» SOURCE DATA
(** X15. A stream written as the signature followed by chunks that are
    neither headers nor palettes (length field, a tag of four ASCII bytes,
    data, any four CRC bytes) is parsed back into exactly these chunks, with
    their tags, data and offsets: the CRC is stored as read and never
    checked, and neither a header chunk nor an end chunk is asked for. *)
Theorem parse_written (cs : list (list Z * list Z * list Z)) :
  Forall plain_chunk cs ->
  parseChunks (signature ++ flat_map chunk_stream cs)
  = Some (Ret (mkPstate (chunks_at 8 cs) [])).
Proof.
  intros P. unfold parseChunks.
  change 8 with (len signature) at 1.
  rewrite parse_loop_written; [reflexivity|assumption|].
  rewrite length_app.
  assert (length cs <= length (flat_map chunk_stream cs))%nat; [|lia].
  clear P. induction cs as [|[[tag body] crc] cs IH]; [reflexivity|].
  cbn [flat_map chunk_stream length]. rewrite !length_app.
  cbn [u32 length]. lia.
Qed.

(** A text chunk and an end chunk with made-up CRC bytes. *)
Lemma parse_written_witness :
  parseChunks (signature ++ [0; 0; 0; 1] ++ tEXt ++ [65] ++ [1; 2; 3; 4]
                         ++ [0; 0; 0; 0] ++ IEND ++ [] ++ [9; 9; 9; 9])
  = Some (Ret (mkPstate [mkChunk tEXt 1 [65] 16 16909060 None;
                         mkChunk IEND 0 [] 29 151587081 None] [])).
Proof.
  apply (parse_written [(tEXt, [65], [1; 2; 3; 4]); (IEND, [], [9; 9; 9; 9])]).
  repeat constructor; try discriminate; try reflexivity; unfold byte; lia.
Defined.

(** *** Termination *)

Lemma reaches_count bytes n pos st :
  reaches bytes n pos st -> len (chunks st) = Z.of_nat n.
Proof.
  intros R. induction R as [|n pos st pos' st' R IH L E]; [reflexivity|].
  apply iteration_info in E as (c & -> & _).
  rewrite len_app, IH. change (len [c]) with 1. lia.
Qed.

(** X21. On every byte stream [parseChunks] comes to an end, with chunks or
    with an error: each pass of the loop moves on by at least 12 bytes, so
    a stream of [n] bytes gives at most [(n - 8) / 12] chunks. *)
Theorem parse_terminates (bytes : list Z) :
  Forall byte bytes ->
  exists r,
    parseChunks bytes = Some r /\
    forall st, r = Ret st -> 12 * len (chunks st) <= Z.max 0 (len bytes - 8).
Proof.
  intros B. destruct (parseChunks bytes) as [r|] eqn:E;
    [|elim (parseChunks_total bytes B E)].
  exists r. split; [reflexivity|]. intros st ->.
  destruct (parseChunks_reaches _ _ E) as (n & pos & R & L).
  destruct (reaches_layout _ _ _ _ B R) as (_ & _ & _ & H).
  pose proof (reaches_pos _ _ _ _ B R) as P.
  rewrite (reaches_count _ _ _ _ R).
  destruct H as [->|H]; lia.
Qed.

(** On the stream of a header, a palette and the end chunk. *)
Lemma parse_terminates_witness :
  exists r, parseChunks grey_with_palette = Some r.
Proof.
  destruct (parse_terminates grey_with_palette ltac:(byte_list)) as (r & E & _).
  exists r. exact E.
Defined.

End ParserMore.

(** ** The compressed payload and the width of the scanlines *)

Module IdatMore.
Import Parser ParserFacts ChunkLayout ParserMore Idat.

Lemma Forall_firstn {A} (P : A -> Prop) n : forall l,
  Forall P l -> Forall P (firstn n l).
Proof.
  induction n as [|n IH]; intros [|x l] H; cbn [firstn]; auto.
  apply Forall_cons_iff in H as [H1 H2]. constructor; auto.
Qed.

Lemma Forall_skipn {A} (P : A -> Prop) n : forall l,
  Forall P l -> Forall P (skipn n l).
Proof.
  induction n as [|n IH]; intros [|x l] H; cbn [skipn]; auto.
  apply Forall_cons_iff in H as [H1 H2]. auto.
Qed.

Lemma Forall_slice {A} (P : A -> Prop) l s e :
  Forall P l -> Forall P (slice l s e).
Proof. intros H. unfold slice. now apply Forall_firstn, Forall_skipn. Qed.

Lemma Uint8Array_from_bytes l : Forall byte l -> Uint8Array_from l = l.
Proof.
  unfold Uint8Array_from. induction 1 as [|x l Hx H IH]; [reflexivity|].
  cbn [map]. rewrite IH, Z.mod_small; [reflexivity|unfold byte in Hx; lia].
Qed.

Lemma fold_idat cs : forall acc,
  fold_left (fun idatData chunk =>
               if tag_eqb (fourCC chunk) IDAT
               then idatData ++ data chunk
               else idatData) cs acc
  = acc ++ flat_map data (filter (fun c => tag_eqb (fourCC c) IDAT) cs).
Proof.
  induction cs as [|c cs IH]; intros acc; cbn [fold_left filter flat_map].
  - now rewrite app_nil_r.
  - rewrite IH. destruct (tag_eqb (fourCC c) IDAT); [|reflexivity].
    cbn [flat_map]. now rewrite app_assoc.
Qed.

(** X16. On the chunks [parseChunks] returns for a byte stream,
    [#concatIDATChunks] gives the data of the chunks tagged IDAT, byte for
    byte and in the order of the stream; chunks with other tags that lie
    between them are passed over, and with no IDAT chunk the result is
    empty. *)
Theorem idat_in_stream_order (bytes : list Z) (st : pstate) :
  Forall byte bytes ->
  parseChunks bytes = Some (Ret st) ->
  concatIDATChunks (chunks st)
  = flat_map data (filter (fun c => tag_eqb (fourCC c) IDAT) (chunks st)) /\
  Forall byte (concatIDATChunks (chunks st)).
Proof.
  intros B E. destruct (parseChunks_reaches _ _ E) as (n & pos & R & L).
  destruct (reaches_layout _ _ _ _ B R) as (_ & F & _).
  assert (Forall byte
            (flat_map data
               (filter (fun c => tag_eqb (fourCC c) IDAT) (chunks st)))) as Hb.
  { induction F as [|c cs (_ & _ & Hd & _) F IH]; cbn [filter]; [constructor|].
    destruct (tag_eqb (fourCC c) IDAT); [|assumption].
    cbn [flat_map]. apply Forall_app. split; [|assumption].
    rewrite Hd. now apply Forall_slice. }
  unfold concatIDATChunks. rewrite fold_idat. cbn [app].
  rewrite Uint8Array_from_bytes by assumption. now split.
Qed.

(** Two IDAT chunks with a text chunk between them. *)
Lemma idat_in_stream_order_witness :
  exists st,
    parseChunks (signature ++ chunk_bytes IDAT [1; 2] ++ chunk_bytes tEXt [65]
                           ++ chunk_bytes IDAT [3]) = Some (Ret st) /\
    concatIDATChunks (chunks st) = [1; 2; 3].
Proof.
  set (S := signature ++ chunk_bytes IDAT [1; 2] ++ chunk_bytes tEXt [65]
                      ++ chunk_bytes IDAT [3]).
  destruct (parseChunks S) as [[st|e]|] eqn:E;
    [|vm_compute in E; discriminate..].
  exists st. split; [reflexivity|].
  rewrite (proj1 (idat_in_stream_order S st ltac:(subst S; byte_list) E)).
  vm_compute in E. injection E as <-. reflexivity.
Defined.

Lemma zeros_app a b : 0 <= a -> 0 <= b -> zeros (a + b) = zeros a ++ zeros b.
Proof.
  intros Ha Hb. unfold zeros. rewrite Z2Nat.inj_add by assumption.
  apply repeat_app.
Qed.

Lemma len_zeros n : 0 <= n -> len (zeros n) = n.
Proof. intros H. unfold len, zeros. rewrite repeat_length. lia. Qed.

Lemma total_from chunks : forall a,
  fold_left (fun acc (val : list Z) => acc + len val) chunks a
  = a + fold_left (fun acc (val : list Z) => acc + len val) chunks 0.
Proof.
  induction chunks as [|c chunks IH]; intros a; cbn [fold_left]; [lia|].
  rewrite IH, (IH (0 + len c)). lia.
Qed.

Lemma total_nonneg chunks :
  0 <= fold_left (fun acc (val : list Z) => acc + len val) chunks 0.
Proof.
  induction chunks as [|c chunks IH]; cbn [fold_left]; [lia|].
  rewrite total_from. pose proof (len_nonneg c). lia.
Qed.

Lemma set_at_end done chunk n :
  0 <= n ->
  set (done ++ zeros (len chunk + n)) chunk (len done)
  = Ret ((done ++ chunk) ++ zeros n).
Proof.
  intros Hn. pose proof (len_nonneg done). pose proof (len_nonneg chunk).
  unfold set. rewrite len_app, len_zeros by lia.
  destruct (Z.ltb_spec (len done) 0); [lia|].
  destruct (Z.ltb_spec (len done + (len chunk + n)) (len done + len chunk));
    [lia|].
  cbn [orb]. f_equal.
  rewrite zeros_app by lia.
  unfold len at 1. rewrite Nat2Z.id, firstn_app, firstn_all, Nat.sub_diag.
  cbn [firstn]. rewrite app_nil_r, <- app_assoc. f_equal. f_equal.
  rewrite skipn_app.
  rewrite skipn_all2 by (unfold len; lia). cbn [app].
  replace (Z.to_nat (len done + len chunk) - length done)%nat
    with (length (zeros (len chunk)))
    by (unfold zeros; rewrite repeat_length; unfold len; lia).
  rewrite skipn_app, skipn_all, Nat.sub_diag. reflexivity.
Qed.

Lemma set_all_at_end chunks : forall done,
  set_all chunks
    (done ++ zeros (fold_left (fun acc val => acc + len val) chunks 0))
    (len done)
  = Ret (done ++ concat chunks).
Proof.
  induction chunks as [|c chunks IH]; intros done.
  - cbn. reflexivity.
  - cbn [set_all fold_left concat]. rewrite total_from.
    replace (0 + len c) with (len c) by lia.
    rewrite set_at_end by apply total_nonneg. cbn [bind].
    replace (len done + len c) with (len (done ++ c)) by apply len_app.
    rewrite IH. now rewrite <- app_assoc.
Qed.

(** X17. The loop that joins the pieces read from the compression stream
    never writes outside its buffer, and the buffer it fills is the pieces
    one after the other: nothing of them is lost, reordered or left as a
    zero. *)
Theorem join_is_concat (chunks : list (list Z)) :
  join chunks = Ret (concat chunks).
Proof. unfold join. apply (set_all_at_end chunks []). Qed.

(** X18. As a method, [reverseFiltering] takes the width from the first
    chunk of the parsed stream.  If the stream does not begin with a chunk
    tagged IHDR (none at all, or another chunk first), it throws a TypeError
    whatever the payload; if it does, the width is the number at offsets 16
    to 19 of the stream. *)
Theorem width_from_first_chunk (bytes : list Z) (st : pstate)
    (arrayBuffer : list Z) :
  Forall byte bytes ->
  parseChunks bytes = Some (Ret st) ->
  (slice bytes 12 16 <> IHDR ->
   reverseFiltering_of (chunks st) arrayBuffer
   = Some (Throw (Fault TypeError))) /\
  (slice bytes 12 16 = IHDR -> 8 < len bytes ->
   exists w, getUint32 bytes 16 = Ret w /\
     reverseFiltering_of (chunks st) arrayBuffer
     = Defilter.reverseFiltering arrayBuffer w).
Proof.
  intros B E. destruct (parseChunks_reaches _ _ E) as (n & pos & R & L).
  destruct (reaches_layout _ _ _ _ B R) as (Hl & F & Hi & _).
  pose proof (reaches_info _ _ _ _ R) as Hinfo.
  unfold reverseFiltering_of.
  destruct (chunks st) as [|c cs] eqn:Ecs.
  - split; [reflexivity|]. intros _ Hlen. cbn [laid_out] in Hl. lia.
  - change (get (c :: cs) 0) with (Some c). cbn [laid_out] in Hl.
    destruct Hl as [Ho _].
    apply Forall_cons_iff in F as [(_ & Ht & _) _].
    rewrite Ho in Ht. change (8 + 8 - 4) with 12 in Ht.
    change (8 + 8) with 16 in Ht.
    specialize (Hinfo c (or_introl eq_refl)).
    specialize (Hi c).
    split.
    + intros N. destruct (chunkInfo c) as [info|]; [|reflexivity].
      elim N. rewrite <- Ht. apply Hinfo. discriminate.
    + intros Y _. destruct (chunkInfo c) as [info|] eqn:I.
      * specialize (Hi info (or_introl eq_refl) eq_refl).
        unfold read_header in Hi.
        destruct (getUint32 bytes 16) as [w|]; cbn [bind] in Hi;
          [|discriminate].
        exists w. split; [reflexivity|].
        repeat match type of Hi with
        | bind ?m _ = Ret _ => destruct m; cbn [bind] in Hi; [|discriminate]
        end.
        injection Hi as <-. reflexivity.
      * exfalso. apply (proj1 Hinfo); congruence.
Qed.

(** A header of width 2 first, and a text chunk first. *)
Lemma width_from_first_chunk_witness :
  (exists st,
     parseChunks (signature ++ chunk_bytes IHDR (ihdr_body 2)) = Some (Ret st) /\
     reverseFiltering_of (chunks st) [0; 1; 2; 3; 4; 5; 6; 7; 8]
     = Defilter.reverseFiltering [0; 1; 2; 3; 4; 5; 6; 7; 8] 2) /\
  (exists st,
     parseChunks (signature ++ chunk_bytes tEXt [65]) = Some (Ret st) /\
     reverseFiltering_of (chunks st) [0; 1; 2; 3; 4; 5; 6; 7; 8]
     = Some (Throw (Fault TypeError))).
Proof.
  split.
  - destruct (parseChunks (signature ++ chunk_bytes IHDR (ihdr_body 2)))
      as [[st|e]|] eqn:E; [|vm_compute in E; discriminate..].
    exists st. split; [reflexivity|].
    destruct (proj2 (width_from_first_chunk
                       (signature ++ chunk_bytes IHDR (ihdr_body 2)) st
                       [0; 1; 2; 3; 4; 5; 6; 7; 8]
                       ltac:(byte_list) E) eq_refl eq_refl)
      as (w & Hw & ->).
    vm_compute in Hw. injection Hw as <-. reflexivity.
  - destruct (parseChunks (signature ++ chunk_bytes tEXt [65]))
      as [[st|e]|] eqn:E; [|vm_compute in E; discriminate..].
    exists st. split; [reflexivity|].
    apply (proj1 (width_from_first_chunk
                    (signature ++ chunk_bytes tEXt [65]) st
                    [0; 1; 2; 3; 4; 5; 6; 7; 8]
                    ltac:(byte_list) E)).
    discriminate.
Defined.

End IdatMore.

(** ** The constructor: what its checks let through *)

Module ConstructSpec.
Import String Construct.
#[local] Open Scope string_scope.

Lemma prop_raise v key t : prop v key = Raise t -> t = Native TypeError.
Proof.
  destruct v as [| | | |[|c s]|fields]; cbn [prop]; try discriminate;
    try congruence.
  destruct (key =? "0"); discriminate.
Qed.

Lemma is_string_eq v literal : is_string v literal = true <-> v = Str literal.
Proof.
  destruct v; cbn [is_string]; try (split; discriminate).
  rewrite String.eqb_eq. split; congruence.
Qed.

» DIRECTIONS FOR THIS TASK
What are the exact lines from the beginning of the material through the line containing "parseChunks (signature ++ flat_map"? Write out those lines alone.

» WRITTEN ANSWER
(** X15. A stream written as the signature followed by chunks that are
    neither headers nor palettes (length field, a tag of four ASCII bytes,
    data, any four CRC bytes) is parsed back into exactly these chunks, with
    their tags, data and offsets: the CRC is stored as read and never
    checked, and neither a header chunk nor an end chunk is asked for. *)
Theorem parse_written (cs : list (list Z * list Z * list Z)) :
  Forall plain_chunk cs ->
  parseChunks (signature ++ flat_map chunk_stream cs)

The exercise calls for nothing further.